Data Processors

Basic Processor

Abstract class that provides methods for loading train/dev/test/unlabeled examples for a given task.

class DataProcessor(labels: Optional[Sequence[Any]] = None, labels_path: Optional[str] = None)[source]

labels of the dataset is optional

here’s the examples of loading the labels:

I: DataProcessor(labels = ['positive', 'negative'])

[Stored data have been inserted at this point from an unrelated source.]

(** * NeovimInstance: the driver between Neovim's msgpack-RPC session and Oni

    A shallow embedding of [browser/src/neovim/NeovimInstance.ts].

    - Decoded msgpack payloads (TypeScript [any]) are values of the type
      [value]; the JavaScript operations the source applies to them
      (indexing, [slice], [shift], [map], destructuring, property access,
      truthiness, [===]) are total functions into [result], where [Exn]
      is a thrown exception and [OutOfModel] marks the few places whose
      JavaScript meaning (prototype properties, numeric coercion of
      non-numbers) is left outside the embedding.
    - Methods of the class are computations in a state/trace/exception
      monad [M] over the instance fields ([driver]).  The trace records, in
      program order, every event dispatch, emitted action, log line and
      RPC request.
    - An awaited [Session.request] takes its reply from the [world]; a
      promise that the source drops is run by [floating], which swallows a
      rejection.  Handlers run to completion; interleaving of two handlers
      across an [await] is not modelled. *)

From Stdlib Require Import ZArith List String Ascii Bool Lia.
From Stdlib Require Import DecimalString.
From Stdlib Require Import Floats.PrimFloat Floats.SpecFloat Floats.FloatOps.
Import ListNotations.

Set Warnings "-register-all,-inexact-float".

Local Open Scope string_scope.
Local Open Scope list_scope.
Local Open Scope Z_scope.

(** ** JavaScript numbers and values *)

(** A JavaScript [number] that is an integer or one of the three
    non-finite values: line numbers, versions, rows and columns.
    Fractional wire numbers are not represented; pixel lengths and font
    metrics are doubles ([float]). *)
Inductive number : Type :=
| Fin (z : Z)
| NaN
| PosInfinity
| NegInfinity.
Lemma residues_length : len (residues p) = p - 1.
Proof.
  pose proof (Z.prime_ge_2 p Hp). unfold residues, len.
  rewrite length_map, length_seq. lia.
Qed.

Lemma not_divide_Zprod (l : list Z) :
  (forall x, In x l -> ~ (p | x)) -> ~ (p | Zprod l).
Proof.
  pose proof (Z.prime_ge_2 p Hp).
  induction l as [|x l IH]; intros Hl; cbn [Zprod fold_right].
  - intros Hd. apply Z.divide_1_r_nonneg in Hd; lia.
  - fold (Zprod l). intros Hd. apply Z.divide_prime_mul in Hd; [|assumption].
    destruct Hd as [Hd|Hd].
    + exact (Hl x (or_introl eq_refl) Hd).
    + apply IH; [|exact Hd]. intros y Hy. apply Hl. now right.
Qed.

Lemma mul_cancel_mod (a x y : Z) :
  ~ (p | a) -> (a * x) mod p = (a * y) mod p -> x mod p = y mod p.
Proof.
  pose proof (Z.prime_ge_2 p Hp). intros Ha Heq.
  apply cong_divide in Heq; [|lia]. apply cong_divide; [lia|].
  replace (a * x - a * y) with (a * (x - y)) in Heq by ring.
  apply Z.divide_prime_mul in Heq; [|assumption]. tauto.
Qed.

Lemma fermat_little (a : Z) : ~ (p | a) -> a ^ (p - 1) mod p = 1.
Proof.
  intros Ha. pose proof (Z.prime_ge_2 p Hp) as Hp2.
  assert (Hperm : Permutation (map (fun x => (a * x) mod p) (residues p))
                              (residues p)).
  { apply NoDup_Permutation_bis.
    - apply NoDup_map_NoDup_ForallPairs; [|apply residues_NoDup].
      intros x y Hx Hy Heq. apply residues_In in Hx, Hy.
      apply mul_cancel_mod in Heq; [|assumption].
      rewrite !Z.mod_small in Heq by lia. exact Heq.
    - rewrite length_map. lia.
    - intros y Hy. apply in_map_iff in Hy. destruct Hy as (x & <- & Hx).
      apply residues_In in Hx. apply residues_In.
      pose proof (Z.mod_pos_bound (a * x) p ltac:(lia)) as Hb.
      assert ((a * x) mod p <> 0); [|lia].
      intros H0. apply Z.mod_divide in H0; [|lia].
      apply Z.divide_prime_mul in H0; [|assumption].
      destruct H0 as [H0|H0]; [contradiction|].
      exact (prime_not_divide_small x Hx H0). }
  apply Zprod_Permutation in Hperm.
  apply (f_equal (fun z => z mod p)) in Hperm.
  rewrite (Zprod_map_mod (Z.mul a)), Zprod_map_mul, residues_length in Hperm by lia.
  rewrite <- (Z.mod_1_l p) at 2 by lia.
  apply (mul_cancel_mod (Zprod (residues p))).
  - apply not_divide_Zprod. intros x Hx. apply residues_In in Hx.
    now apply prime_not_divide_small.
  - rewrite Z.mul_1_r, (Z.mul_comm (Zprod _)). exact Hperm.
Qed.
Lemma deriv_complete (r : regex) (x : str) :
  lang r x -> forall c s, x = c :: s -> lang (deriv c r) s.
Proof.
  induction 1 as [|p c' Hp|r1 r2 s1 s2 H1 IH1 H2 IH2|r1 r2 x H1 IH1|r1 r2 x H2 IH2
                  |r|r s1 s2 H1 IH1 H2 IH2]; intros c s Heq; simpl.
  - discriminate.
  - injection Heq as -> <-. rewrite Hp. constructor.
  - destruct s1 as [|c1 s1].
    + simpl in Heq. apply nullable_lang in H1. rewrite H1.
      apply lang_alt_smart, lang_alt_r. now apply IH2.
    + simpl in Heq. injection Heq as -> <-.
      assert (Hc : lang (cat (deriv c r1) r2) (s1 ++ s2)).
      { apply lang_cat_smart. constructor; [now apply IH1 | exact H2]. }
      destruct (nullable r1); [apply lang_alt_smart, lang_alt_l|]; exact Hc.
  - apply lang_alt_smart, lang_alt_l. now apply IH1.
  - apply lang_alt_smart, lang_alt_r. now apply IH2.
  - discriminate.
  - destruct s1 as [|c1 s1].
    + simpl in Heq. now apply IH2.
    + simpl in Heq. injection Heq as -> <-.
      apply lang_cat_smart. constructor; [now apply IH1 | exact H2].
Qed.

Lemma deriv_sound (r : regex) : forall c s, lang (deriv c r) s -> lang r (c :: s).
Proof.
  induction r as [| |p|r1 IH1 r2 IH2|r1 IH1 r2 IH2|r IH]; intros c s H; simpl in H.
  - inversion H.
  - inversion H.
  - destruct (p c) eqn:Hp; inversion H; subst. now constructor.
  - assert (Hleft : lang (cat (deriv c r1) r2) s -> lang (Cat r1 r2) (c :: s)).
    { intros Hc. apply lang_cat_smart in Hc.
      inversion Hc as [| |r1' r2' s1 s2 Ha Hb| | | |]; subst.
      change (c :: s1 ++ s2) with ((c :: s1) ++ s2). constructor; [now apply IH1 | exact Hb]. }
    destruct (nullable r1) eqn:Hn; [|now apply Hleft].
    apply lang_alt_smart in H. inversion H; subst; [now apply Hleft|].
    rewrite <- (app_nil_l (c :: s)). constructor; [now apply nullable_lang | now apply IH2].
  - apply lang_alt_smart in H. inversion H; subst;
      [apply lang_alt_l; now apply IH1 | apply lang_alt_r; now apply IH2].
  - apply lang_cat_smart in H.
    inversion H as [| |r1' r2' s1 s2 Ha Hb| | | |]; subst.
    change (c :: s1 ++ s2) with ((c :: s1) ++ s2). constructor; [now apply IH | exact Hb].
Qed.

(** The matcher decides the denotation. *)
Lemma fullmatch_lang (s : str) : forall r, fullmatch r s = true <-> lang r s.
Proof.
  induction s as [|c s IH]; intros r; simpl.
  - apply nullable_lang.
  - rewrite IH. split; [apply deriv_sound | intros H; now apply (deriv_complete r (c :: s))].
Qed.

Lemma lang_any (s : str) : lang (Star any_char) s.
Proof.
  induction s as [|c s IH]; [constructor|].
  change (c :: s) with ([c] ++ s). constructor; [now constructor | exact IH].
Qed.

(** [re.search] succeeds exactly when some substring is denoted. *)
Lemma search_spec (r : regex) (s : str) :
  search r s = true <-> exists a m b, s = a ++ m ++ b /\ lang r m.
Proof.
  unfold search. rewrite fullmatch_lang. split.
  - intros H. inversion H as [| |r1 r2 a mb Ha Hmb| | | |]; subst.
    inversion Hmb as [| |r1 r2 m b Hm Hb| | | |]; subst.
    now exists a, m, b.
  - intros (a & m & b & -> & Hm).
    constructor; [apply lang_any|]. constructor; [exact Hm | apply lang_any].
Qed.
Lemma try_block_status (workflow_id : UUID) (trigger_data : Dict)
    (log_entry l : WorkflowLog) (w w' : World) :
  try_block py svc workflow_id trigger_data log_entry w = (Ok l, w') ->
  log_status l = "skipped" \/ log_status l = "success".
Proof.
  unfold try_block.
  destruct (load_workflow svc workflow_id) as [workflow |];
    [| unfold raise; discriminate].
  destruct (workflow_enabled workflow); cbn [negb].
  - unfold bind, lift.
    destruct (trigger_matched py (workflow_triggers workflow) trigger_data)
      as [matched | e]; [| discriminate].
    destruct (negb matched && _).
    + unfold ret. intros H. inversion H. left. reflexivity.
    + destruct (run_actions py svc _ trigger_data [] w) as [[r | e] w1];
        [| discriminate].
      unfold ret. intros H. inversion H. right. reflexivity.
  - unfold ret. intros H. inversion H. left. reflexivity.
Qed.

(** C2.  [execute_workflow] does not return a log entry for every
    workflow id: on a store that enforces the foreign key of the log row,
    a workflow id that the store does not hold makes the flush before the
    [try] raise.  The exception leaves [execute_workflow] as it is, with
    no log entry and the world untouched, although the [try] block on the
    same id would raise the [ValueError] of the workflow that is not
    found, which the handler would have turned into an [error] entry. *)
Theorem unknown_workflow_raises_at_flush (workflow_id : UUID) (trigger_data : Dict)
    (w : World) (e : Exn) :
  foreign_key_violation svc = Some e ->
  load_workflow svc workflow_id = None ->
  execute_workflow py svc workflow_id trigger_data w = (Raise e, w) /\
  try_block py svc workflow_id trigger_data
            (mkWorkflowLog workflow_id "running" (Some trigger_data) None None) w =
    (Raise (ValueError ("Workflow " ++ workflow_id ++ " not found")), w).
Proof.
  intros Hstrict Hunknown. split.
  - unfold execute_workflow, bind.
    rewrite flush_refused with (e := e) by assumption.
    reflexivity.
  - unfold try_block. rewrite Hunknown. reflexivity.
Qed.
(** Training leaves a quantizer trained for the dimension of its samples,
    when clustering gives centers of the width of the subspace. *)
Lemma train_gives_trained `{AR : Arith} `{CV : !OpenCV} `{CM : !Common}
    (q : ProductQuantizationTransform) LUTs X labels :
  bayesian q = false →
  (0 < n q)%Z →
  Z.rem (Z.of_nat (cols X)) (n q) = 0%Z →
  index q < length LUTs →
  (∀ i, i < subspaces q X →
     ∃ lbl c, kmeans (subspace q X i) 256 = Ok (lbl, c) ∧ rows c = 256
       ∧ cols c = cols (subspace q X i)) →
  ∃ q' LUTs', train q LUTs X labels = Ok (q', LUTs') ∧ n q' = n q ∧ trained q' (cols X).
Proof.
  intros Hb Hn Hrem Hidx Hk.
  destruct (train_spec q LUTs X labels (codebook q X)
              (fun i => trained_entry q labels (assignment q X i) (codebook q X i))
              Hn Hrem Hidx) as (cs & buf & Hrun & _ & Hcs & _).
  - intros i Hi. destruct (Hk i Hi) as (lbl & c & Hkm & Hc & _).
    destruct (codebook_eq _ _ _ _ _ Hkm) as [-> ->].
    apply _train_raw; [done..|]. nia.
  - eexists _, _. split; [exact Hrun|]. split; [done|].
    intros i Hi. change (i < subspaces q X) in Hi.
    destruct (Hk i Hi) as (lbl & c & Hkm & Hc & Hw).
    destruct (codebook_eq _ _ _ _ _ Hkm) as [Ec _].
    exists c. cbn [set_centers centers n]. rewrite Hcs, Ec by done.
    split; [done|]. split; [done|]. rewrite Hw.
    unfold subspace, colRange. cbn [cols]. lia.
Qed.

Lemma sample_coder_trained : @trained Sample.arith Sample.coder (total Sample.origin).
Proof.
  intros i Hi. change (i < 1) in Hi. assert (i = 0) as -> by lia.
  exists Sample.centers0. split; [reflexivity|]. split; reflexivity.
Qed.

Lemma project_length_and_range_witness :
  ∃ code, @project Sample.arith Sample.coder Sample.origin = Ok code
    ∧ length (data code) = 1.
Proof.
  destruct (@project_length_and_range Sample.arith Sample.coder Sample.origin)
    as (code & Hrun & _ & _ & Hlen & _).
  - reflexivity.
  - left. reflexivity.
  - apply sample_coder_trained.
  - exists code. split; [exact Hrun|exact Hlen].
Defined.

(** C4, as stated, fails: with the city-block distance configured, the
    origin is encoded as center 0 = (3, 4), at Euclidean distance 5 and
    city-block distance 7, although center 1 = (0, 6) is nearer in the
    configured distance (6), being farther in the Euclidean one (6). *)
Lemma project_ignores_configured_distance :
  @project Sample.arith Sample.coder Sample.origin = Ok (mkMat 1 1 ["000"%byte])
  ∧ distance Sample.coder = Sample.L1
  ∧ (distance Sample.coder (@subvector Sample.arith Sample.coder Sample.origin 0)
       (@center_row Sample.arith Sample.centers0 1)
     < distance Sample.coder (@subvector Sample.arith Sample.coder Sample.origin 0)
         (@center_row Sample.arith Sample.centers0 0))%Z.
Proof. split; [by vm_compute|]. split; [done|]. by vm_compute. Qed.
(** ** Python values *)

Module Py.

(** [exc.__traceback__]: the frames of the traceback, or [None]. *)
Definition traceback := option (list string).

(** An exception instance. [ExcGroup] stands for the instances of the
    builtin [BaseExceptionGroup] (and of its subclasses), [Exc] for every
    other exception; [ty] is [type(exc)], [tb] is [exc.__traceback__]. *)
Inductive exn : Type :=
| Exc (ty : string) (msg : string) (tb : traceback)
| ExcGroup (ty : string) (msg : string) (tb : traceback) (exceptions : list exn).

Definition exn_type (e : exn) : string :=
  match e with Exc ty _ _ | ExcGroup ty _ _ _ => ty end.

Definition exn_traceback (e : exn) : traceback :=
  match e with Exc _ _ tb | ExcGroup _ _ tb _ => tb end.

(** The values an event record holds. *)
Inductive value : Type :=
| VNone
| VBool (b : bool)
| VInt (z : Z)
| VStr (s : string)
| VTuple (items : list value)
| VList (items : list value)
| VDict (items : list (string * value))
| VType (name : string)
| VExc (e : exn)
| VTraceback (frames : list string).

(** Truth value of an object, as tested by [if x:]. *)
Definition truthy (v : value) : bool :=
  match v with
  | VNone => false
  | VBool b => b
  | VInt z => negb (Z.eqb z 0)
  | VStr s => negb (String.eqb s "")
  | VTuple [] | VList [] | VDict [] => false
  | _ => true
  end.

(** [isinstance(v, str) and v.startswith(p)] *)
Definition str_startswith (p : string) (v : value) : bool :=
  match v with
  | VStr s => String.prefix p s
  | _ => false
  end.

(** *** Dictionaries

    A [dict] keeps its keys unique and in insertion order. *)

Definition dict := list (string * value).

Definition keys (d : dict) : list string := map fst d.

Definition wf_dict (d : dict) : Prop := NoDup (keys d).

(** [d.get(k, None)], with [None] as an [option]. *)
Fixpoint dict_get (k : string) (d : dict) : option value :=
  match d with
  | [] => None
  | (k', v) :: r => if String.eqb k k' then Some v else dict_get k r
  end.

(** [d[k] = v]: an existing key keeps its position, a new key goes last. *)
Fixpoint dict_set (k : string) (v : value) (d : dict) : dict :=
  match d with
  | [] => [(k, v)]
  | (k', v') :: r =>
      if String.eqb k k' then (k', v) :: r else (k', v') :: dict_set k v r
  end.

(** The items left after removing key [k]. *)
Fixpoint dict_remove (k : string) (d : dict) : dict :=
  match d with
  | [] => []
  | (k', v) :: r => if String.eqb k k' then r else (k', v) :: dict_remove k r
  end.

(** [d.pop(k)]: the value and the remaining dictionary; [None] stands for
    [KeyError]. *)
Definition dict_pop (k : string) (d : dict) : option (value * dict) :=
  match dict_get k d with
  | Some v => Some (v, dict_remove k d)
  | None => None
  end.

(** [d.pop(k, None)]: never raises. *)
Definition dict_pop_default (k : string) (d : dict) : option value * dict :=
  (dict_get k d, dict_remove k d).

(** [d.setdefault(k, v)] *)
Definition dict_setdefault (k : string) (v : value) (d : dict) : dict :=
  match dict_get k d with
  | Some _ => d
  | None => dict_set k v d
  end.

(** [d.update(other)], also the [**other] of a dict display. *)
Definition dict_update (d other : dict) : dict :=
  fold_left (fun acc kv => dict_set (fst kv) (snd kv) acc) other d.
(** * pptEditor: the document engine, embedded from the TypeScript sources

    The development follows the source files:
    - [src/core/ChangeTracker.ts]  the bounded undo/redo log,
    - [src/core/PPTXParser.ts]     [xmlToObject] and the slide decoder,
    - [src/core/PPTXExporter.ts]   the re-encoder,
    - [src/core/PPTXEditor.ts]     the mutation API over a shared object store,
    - [src/components/SlideRenderer.tsx]  the order in which the canvas paints.

    JavaScript numbers that are used as array indices or counters are
    integers of [Z]; objects that the code shares between several owners
    live in an explicit store and are named by their location; a call
    that may throw returns a [Js.result].  What a call reads from the
    clock or from [Math.random] is an argument of its model.

    Outside the model: the archive codec (a container is the map from
    paths to parts that JSZip presents), the XML parser of the browser
    (a part carries the tree that [DOMParser] returns for it), the theme
    of the presentation, which nothing here reads, the saved state in
    [localStorage], and the React components apart from the paint
    order. *)

From Stdlib Require Import ZArith QArith Ascii String List Lia Bool.
From stdpp Require Import base option list gmap strings pretty.

Set Warnings "-register-all".

Local Open Scope Z_scope.

(** ** JavaScript helpers *)

Module Js.

(** The outcome of a call that may [throw new Error(msg)]. *)
Inductive result (A : Type) : Type :=
| Ok (a : A)
| Throw (msg : string).
Arguments Ok {A} a.
Arguments Throw {A} msg.

#[global] Instance result_ret : MRet result := fun A a => Ok a.
#[global] Instance result_bind : MBind result := fun A B f m =>
  match m with
  | Ok a => f a
  | Throw msg => Throw msg
  end.

(** What a [try { ... } catch { return null }] makes of an outcome. *)
Definition catchNull {A} (m : result A) : option A :=
  match m with
  | Ok a => Some a
  | Throw _ => None
  end.

(** Reading a property of [undefined]. *)
Definition typeError {A} : result A := Throw "TypeError".

(** [arr.slice(0, e)]: a negative [e] counts from the end, and the
    bounds are clamped to the array. *)
Definition slice0 {A} (l : list A) (e : Z) : list A :=
  let len := Z.of_nat (length l) in
  let k := if e <? 0 then Z.max (len + e) 0 else Z.min e len in
  take (Z.to_nat k) l.

(** [arr.slice(s)] for the same clamping rule. *)
Definition sliceFrom {A} (l : list A) (s : Z) : list A :=
  let len := Z.of_nat (length l) in
  let k := if s <? 0 then Z.max (len + s) 0 else Z.min s len in
  drop (Z.to_nat k) l.

(** [arr[i]]: [undefined] (here [None]) outside the array. *)
Definition index {A} (l : list A) (i : Z) : option A :=
  if i <? 0 then None else l !! Z.to_nat i.

(** [arr.shift()] dropping the returned head. *)
Definition shift {A} (l : list A) : list A := tail l.

(** *** Strings

    A string is a sequence of code units; the model keeps the code
    units below 256. *)

Local Open Scope string_scope.
Local Open Scope Z_scope.

Definition isEmpty (s : string) : bool :=
  match s with EmptyString => true | String _ _ => false end.

(** Truthiness of a string: the empty string is falsy. *)
Definition truthy (s : string) : bool := negb (isEmpty s).
(** * PIN attempt lockout and the root authentication gate

    A shallow embedding of [packages/core/src/screens/PINEnter.tsx] (the
    [PINEnter] component's callbacks) and of the [RootStack] component that
    follows it in the same file.

    Conventions.
    - Attempt counts, thresholds, timestamps and durations are integer-valued
      JavaScript numbers well inside the exactly representable range, so [+],
      [-] and the comparisons coincide with those of [Z].  The remainder
      operator [%] is the one place where a non-integer can appear ([x % 0] is
      [NaN]); its result type [number] keeps that value.  A negative zero is
      indistinguishable from zero for every operation used here and is
      represented by [0].
    - A React callback reads the [store] snapshot of the render that created
      it; a [dispatch] inside the callback does not change what it reads.  A
      callback is therefore a function of that snapshot (and of the outcomes
      of the awaited collaborators) producing the sequence of effects it
      performs. *)

From Stdlib Require Import ZArith Lia Bool List String.
From stdpp Require Import base gmap.
Import ListNotations.

Local Open Scope Z_scope.

(** ** JavaScript values *)

(** The result of [%]. *)
Inductive number : Type :=
| Num (z : Z)
| NaN.

(** [a % b] on integer operands: the remainder has the sign of the dividend;
    a zero divisor gives [NaN] and raises nothing. *)
Definition js_rem (a b : number) : number :=
  match a, b with
  | Num x, Num y => if y =? 0 then NaN else Num (Z.rem x y)
  | _, _ => NaN
  end.

Definition js_sub (a b : number) : number :=
  match a, b with
  | Num x, Num y => Num (x - y)
  | _, _ => NaN
  end.

(** [a > b], [a === b] and [!a]: every comparison with [NaN] is false, and
    [NaN] and [0] are the falsy numbers. *)
Definition js_gt (a : number) (b : Z) : bool :=
  match a with Num x => b <? x | NaN => false end.

Definition js_strict_eq (a : number) (b : Z) : bool :=
  match a with Num x => x =? b | NaN => false end.

Definition js_not (a : number) : bool :=
  match a with Num x => x =? 0 | NaN => true end.

(** [!penalty] for [penalty : number | undefined]. *)
Definition js_not_opt (p : option Z) : bool :=
  match p with Some d => d =? 0 | None => true end.

(** ** Data model *)

(** [store.loginAttempt]. *)
Record LoginAttemptState : Type := {
  loginAttempts : Z;
  lockoutDate : option Z;
  servedPenalty : option bool;
}.

(** [attemptLockoutConfig.thresholdRules]. *)
Record ThresholdRules : Type := {
  threshold : Z;
  increment : Z;
  thresholdPenaltyDuration : Z;
}.

(** [attemptLockoutConfig]: [baseRules] is an object indexed by the attempt
    count. *)
Record AttemptLockoutConfig : Type := {
  baseRules : gmap Z Z;
  thresholdRules : ThresholdRules;
}.

(** ** [getLockoutPenalty] (PINEnter.tsx, lines 208-218) *)

Definition getLockoutPenalty (cfg : AttemptLockoutConfig) (attempts : Z) : option Z :=
  let penalty := baseRules cfg !! attempts in
  if js_not_opt penalty
     && (threshold (thresholdRules cfg) <=? attempts)
     && js_not (js_rem (Num attempts) (Num (increment (thresholdRules cfg))))
  then Some (thresholdPenaltyDuration (thresholdRules cfg))
  else penalty.

(** The reference definition of [computeLockoutPenalty], written from the
    specification's wording: an exact base rule first, then the threshold
    rule, then absent. *)
Definition computeLockoutPenalty_spec (cfg : AttemptLockoutConfig) (attempts : Z) : option Z :=
  match baseRules cfg !! attempts with
  | Some d => Some d
  | None =>
      if (threshold (thresholdRules cfg) <=? attempts)
         && (attempts mod increment (thresholdRules cfg) =? 0)
      then Some (thresholdPenaltyDuration (thresholdRules cfg))
      else None
  end.

(** [attemptsLeft] (PINEnter.tsx, lines 297-298). *)
Definition attemptsLeft (cfg : AttemptLockoutConfig) (newAttempt : Z) : number :=
  let inc := Num (increment (thresholdRules cfg)) in
  js_rem (js_sub inc (js_rem (Num newAttempt) inc)) inc.

(** Configurations of the specification's scenarios. *)
Definition scenarioConfig : AttemptLockoutConfig :=
  {| baseRules := {[ 3 := 30000 ]};
     thresholdRules :=
       {| threshold := 5; increment := 2; thresholdPenaltyDuration := 60000 |} |}.

Definition zeroRuleConfig : AttemptLockoutConfig :=
  {| baseRules := {[ 10 := 0 ]};
     thresholdRules :=
       {| threshold := 5; increment := 5; thresholdPenaltyDuration := 3600000 |} |}.

(** ** Store, actions and effects *)

Inductive PINEntryUsage : Type :=
| PINCheck
| WalletUnlock
| ChangeBiometrics.

Record LockoutState : Type := { displayNotification : bool }.
Record OnboardingState : Type := { postAuthScreens : list string }.
Record AuthenticationState : Type := { didAuthenticate : bool }.

(** The part of the application store these components read. *)
Record State : Type := {
  loginAttempt : LoginAttemptState;
  lockout : LockoutState;
  onboarding : OnboardingState;
  authentication : AuthenticationState;
}.

(** The object literal carried by an [ATTEMPT_UPDATED] action.  A key may be
    missing from the literal ([None]); a key that is written may hold
    [undefined] ([Some None]). *)
Record AttemptPayload : Type := {
  payload_loginAttempts : option Z;
  payload_lockoutDate : option (option Z);
  payload_servedPenalty : option (option bool);
}.

Inductive DispatchAction : Type :=
| ATTEMPT_UPDATED (payload : AttemptPayload)
| LOCKOUT_UPDATED (payload_displayNotification : bool).

(** Translated texts, by their translation key. *)
Inductive Message : Type :=
| IncorrectPINTries (tries : number)
| LastTryBeforeTimeout
| PINTooShort.

Record BifoldError : Type := {
  title : string;
  description : string;
  message : string;
  code : Z;
}.

(** What a callback does to the outside: component state setters, store
    dispatches, navigation and the [ERROR_ADDED] device event. *)
Inductive Effect : Type :=
| SetContinueEnabled (enabled : bool)
| SetAlertModalVisible (visible : bool)
| SetAlertModalMessage (m : Message)
| SetInlineMessageField (m : Message)
| Dispatch (a : DispatchAction)
| SetAuthenticated (status : bool)
| Navigate (screen : string)
| EmitErrorAdded (e : BifoldError).

(** ** Effects and exceptions

    A callback run is the list of effects performed so far together with how
    the run ended: with a value, or with a thrown [Error] (kept by its
    [message]). *)
Inductive Completion (A : Type) : Type :=
| Returned (a : A)
| Threw (err : string).
Arguments Returned {A} a.
Arguments Threw {A} err.

Definition Run (A : Type) : Type := (list Effect * Completion A)%type.

Definition ret {A : Type} (a : A) : Run A := ([], Returned a).

Definition bind {A B : Type} (m : Run A) (k : A -> Run B) : Run B :=
  match m with
  | (done, Returned a) => let (more, r) := k a in (done ++ more, r)
  | (done, Threw err) => (done, Threw err)
  end.

Definition perform (e : Effect) : Run unit := ([e], Returned tt).

Definition throw {A : Type} (err : string) : Run A := ([], Threw err).

(** [await] of a collaborator's promise: no effect of this component, and the
    promise's outcome. *)
Definition await {A : Type} (outcome : Completion A) : Run A := ([], outcome).

(** [try { body } catch (err) { handler }]. *)
Definition try_catch {A : Type} (body : Run A) (handler : string -> Run A) : Run A :=
  match body with
  | (done, Returned a) => (done, Returned a)
  | (done, Threw err) => let (more, r) := handler err in (done ++ more, r)
  end.

Notation "'let*' x := m 'in' k" := (bind m (fun x => k))
  (at level 10, x name, m at level 100, k at level 200).
Notation "m ;; k" := (bind m (fun _ => k))
  (at level 100, k at level 200, right associativity).

Definition effects {A : Type} (r : Run A) : list Effect := fst r.
Definition completion {A : Type} (r : Run A) : Completion A := snd r.

(** ** The callbacks of [PINEnter] *)

Record WalletSecret : Type := { key : string; salt : string }.

Section PINEnter.

(** The render the callbacks belong to: its props, the configuration and
    inline-message service, the store snapshot, the clock read by
    [Date.now()], and the awaited collaborators of [useAuth] and
    [utils/crypto], each given by the outcome of its promise. *)
Variable usage : PINEntryUsage.
Variable cfg : AttemptLockoutConfig.
Variable inlineMessagesEnabled : bool.
Variable minPINLength : nat.
Variable store : State.
Variable now : Z.
Variable checkWalletPIN : string -> Completion bool.
Variable getWalletSecret : Completion (option WalletSecret).
Variable hashPIN : string -> string -> Completion string.

(** Lines 148-155. *)
Definition gotoPostAuthScreens : Run unit :=
  match postAuthScreens (onboarding store) with
  | screen :: _ => if String.eqb screen "" then ret tt else perform (Navigate screen)
  | [] => ret tt
  end.

(** Lines 178-189. *)
Definition unMarkServedPenalty : Run unit :=
  perform (Dispatch (ATTEMPT_UPDATED
    {| payload_loginAttempts := Some (loginAttempts (loginAttempt store));
       payload_lockoutDate := Some None;
       payload_servedPenalty := Some None |})).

II: DataProcessor(labels_path = 'datasets/labels.txt') labels file should have label names separated by any blank characters, such as

positive neutral
negative
Parameters
  • labels (Sequence[Any], optional) – class labels of the dataset. Defaults to None.

  • labels_path (str, optional) – Defaults to None. If set and labels is None, load labels from labels_path.

get_label_id(label: Any) int[source]

get label id of the corresponding label

Parameters

label – label in dataset

Returns

the index of label

Return type

int

get_labels() List[Any][source]

get labels of the dataset

Returns

labels of the dataset

Return type

List[Any]

get_num_labels()[source]

get the number of labels in the dataset

Returns

number of labels in the dataset

Return type

int

get_train_examples(data_dir: Optional[str] = None) openprompt.data_utils.utils.InputExample[source]

get train examples from the training file under data_dir

call get_examples(data_dir, "train"), see get_examples()

get_dev_examples(data_dir: Optional[str] = None) List[openprompt.data_utils.utils.InputExample][source]

get dev examples from the development file under data_dir

call get_examples(data_dir, "dev"), see get_examples()

get_test_examples(data_dir: Optional[str] = None) List[openprompt.data_utils.utils.InputExample][source]

get test examples from the test file under data_dir

call get_examples(data_dir, "test"), see get_examples()

get_unlabeled_examples(data_dir: Optional[str] = None) List[openprompt.data_utils.utils.InputExample][source]

get unlabeled examples from the unlabeled file under data_dir

call get_examples(data_dir, "unlabeled"), see get_examples()

abstract get_examples(data_dir: Optional[str] = None, split: Optional[str] = None) List[openprompt.data_utils.utils.InputExample][source]

get the split of dataset under data_dir

data_dir is the base path of the dataset, for example:

training file could be located in data_dir/train.txt

Parameters
  • data_dir (str) – the base path of the dataset

  • split (str) – train / dev / test / unlabeled

Returns

return a list of InputExample

Return type

List[InputExample]

Text Classification Processor

AgnewsProcessor

class AgnewsProcessor[source]

AG News is a News Topic classification dataset

we use dataset provided by LOTClass

Examples:

from openprompt.data_utils.text_classification_dataset import PROCESSORS

base_path = "datasets/TextClassification"

dataset_name = "agnews"
dataset_path = os.path.join(base_path, dataset_name)
processor = PROCESSORS[dataset_name.lower()]()
trainvalid_dataset = processor.get_train_examples(dataset_path)
test_dataset = processor.get_test_examples(dataset_path)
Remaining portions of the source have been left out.